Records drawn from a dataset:
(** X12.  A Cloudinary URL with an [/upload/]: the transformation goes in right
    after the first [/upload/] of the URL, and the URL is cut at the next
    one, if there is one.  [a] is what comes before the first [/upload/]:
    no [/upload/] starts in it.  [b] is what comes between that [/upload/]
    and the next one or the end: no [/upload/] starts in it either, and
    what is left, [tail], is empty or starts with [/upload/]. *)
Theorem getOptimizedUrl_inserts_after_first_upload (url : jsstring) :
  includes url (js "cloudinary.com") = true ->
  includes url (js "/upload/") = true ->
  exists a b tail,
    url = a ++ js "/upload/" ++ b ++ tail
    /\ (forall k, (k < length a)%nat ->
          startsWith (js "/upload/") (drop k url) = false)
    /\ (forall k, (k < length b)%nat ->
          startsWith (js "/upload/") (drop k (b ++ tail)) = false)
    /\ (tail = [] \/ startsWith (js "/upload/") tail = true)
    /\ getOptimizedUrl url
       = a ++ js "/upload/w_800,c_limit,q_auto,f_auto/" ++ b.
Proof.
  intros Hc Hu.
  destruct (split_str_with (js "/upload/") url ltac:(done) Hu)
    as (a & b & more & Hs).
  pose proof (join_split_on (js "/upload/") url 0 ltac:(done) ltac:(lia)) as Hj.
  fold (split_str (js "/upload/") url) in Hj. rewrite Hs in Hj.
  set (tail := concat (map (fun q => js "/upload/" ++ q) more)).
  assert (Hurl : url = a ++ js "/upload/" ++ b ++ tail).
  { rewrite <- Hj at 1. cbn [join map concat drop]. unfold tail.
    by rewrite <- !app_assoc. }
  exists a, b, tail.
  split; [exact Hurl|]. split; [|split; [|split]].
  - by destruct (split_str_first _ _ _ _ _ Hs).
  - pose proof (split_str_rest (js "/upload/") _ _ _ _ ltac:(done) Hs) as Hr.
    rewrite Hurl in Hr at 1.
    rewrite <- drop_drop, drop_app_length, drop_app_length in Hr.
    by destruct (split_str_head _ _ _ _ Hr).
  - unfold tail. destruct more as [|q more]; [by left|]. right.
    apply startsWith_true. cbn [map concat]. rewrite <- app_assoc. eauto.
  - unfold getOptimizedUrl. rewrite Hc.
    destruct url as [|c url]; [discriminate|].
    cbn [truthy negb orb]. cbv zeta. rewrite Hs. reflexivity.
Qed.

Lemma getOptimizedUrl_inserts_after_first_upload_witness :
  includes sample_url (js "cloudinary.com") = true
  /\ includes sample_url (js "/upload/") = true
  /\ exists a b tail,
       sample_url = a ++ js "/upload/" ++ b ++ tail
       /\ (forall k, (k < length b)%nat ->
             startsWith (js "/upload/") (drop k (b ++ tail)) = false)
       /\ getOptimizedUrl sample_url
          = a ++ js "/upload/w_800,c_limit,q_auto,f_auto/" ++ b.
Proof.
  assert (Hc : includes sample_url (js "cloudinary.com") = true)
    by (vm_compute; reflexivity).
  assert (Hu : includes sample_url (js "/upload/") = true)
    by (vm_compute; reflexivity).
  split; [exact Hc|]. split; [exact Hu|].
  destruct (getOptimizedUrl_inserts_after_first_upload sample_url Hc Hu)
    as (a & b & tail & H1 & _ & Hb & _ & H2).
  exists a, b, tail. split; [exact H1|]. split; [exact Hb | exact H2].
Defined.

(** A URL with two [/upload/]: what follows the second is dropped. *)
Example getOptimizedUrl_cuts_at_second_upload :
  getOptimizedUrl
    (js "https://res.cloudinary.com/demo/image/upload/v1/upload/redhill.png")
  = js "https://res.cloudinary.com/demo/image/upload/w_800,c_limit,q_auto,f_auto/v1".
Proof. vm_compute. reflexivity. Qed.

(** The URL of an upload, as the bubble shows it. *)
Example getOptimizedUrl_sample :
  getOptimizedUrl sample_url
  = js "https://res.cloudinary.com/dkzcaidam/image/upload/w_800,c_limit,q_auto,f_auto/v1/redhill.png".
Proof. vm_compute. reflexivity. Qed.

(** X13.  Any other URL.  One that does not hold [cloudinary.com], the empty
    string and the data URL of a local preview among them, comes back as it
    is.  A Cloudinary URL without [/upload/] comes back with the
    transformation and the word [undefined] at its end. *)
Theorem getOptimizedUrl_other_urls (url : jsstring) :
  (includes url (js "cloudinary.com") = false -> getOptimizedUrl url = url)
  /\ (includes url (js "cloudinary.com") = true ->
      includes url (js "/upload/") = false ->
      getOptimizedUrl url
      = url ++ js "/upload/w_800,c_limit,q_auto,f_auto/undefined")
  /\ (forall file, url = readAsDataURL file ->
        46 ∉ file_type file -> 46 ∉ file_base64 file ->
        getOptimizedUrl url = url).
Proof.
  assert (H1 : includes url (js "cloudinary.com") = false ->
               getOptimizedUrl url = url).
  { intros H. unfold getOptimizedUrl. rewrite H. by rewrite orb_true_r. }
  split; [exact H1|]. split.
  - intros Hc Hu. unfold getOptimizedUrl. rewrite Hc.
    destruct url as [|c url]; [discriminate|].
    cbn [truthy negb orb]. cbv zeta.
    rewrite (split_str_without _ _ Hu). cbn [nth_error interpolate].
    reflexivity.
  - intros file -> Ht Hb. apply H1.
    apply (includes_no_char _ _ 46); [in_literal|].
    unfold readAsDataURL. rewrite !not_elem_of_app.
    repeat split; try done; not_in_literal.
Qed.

Problem requirements: From the very first line of the records down to the line with "drop]. unfold tail.", please write out each line exactly, including both ends and no other lines.

Response to the task:
(** X12.  A Cloudinary URL with an [/upload/]: the transformation goes in right
    after the first [/upload/] of the URL, and the URL is cut at the next
    one, if there is one.  [a] is what comes before the first [/upload/]:
    no [/upload/] starts in it.  [b] is what comes between that [/upload/]
    and the next one or the end: no [/upload/] starts in it either, and
    what is left, [tail], is empty or starts with [/upload/]. *)
Theorem getOptimizedUrl_inserts_after_first_upload (url : jsstring) :
  includes url (js "cloudinary.com") = true ->
  includes url (js "/upload/") = true ->
  exists a b tail,
    url = a ++ js "/upload/" ++ b ++ tail
    /\ (forall k, (k < length a)%nat ->
          startsWith (js "/upload/") (drop k url) = false)
    /\ (forall k, (k < length b)%nat ->
          startsWith (js "/upload/") (drop k (b ++ tail)) = false)
    /\ (tail = [] \/ startsWith (js "/upload/") tail = true)
    /\ getOptimizedUrl url
       = a ++ js "/upload/w_800,c_limit,q_auto,f_auto/" ++ b.
Proof.
  intros Hc Hu.
  destruct (split_str_with (js "/upload/") url ltac:(done) Hu)
    as (a & b & more & Hs).
  pose proof (join_split_on (js "/upload/") url 0 ltac:(done) ltac:(lia)) as Hj.
  fold (split_str (js "/upload/") url) in Hj. rewrite Hs in Hj.
  set (tail := concat (map (fun q => js "/upload/" ++ q) more)).
  assert (Hurl : url = a ++ js "/upload/" ++ b ++ tail).
  { rewrite <- Hj at 1. cbn [join map concat drop]. unfold tail.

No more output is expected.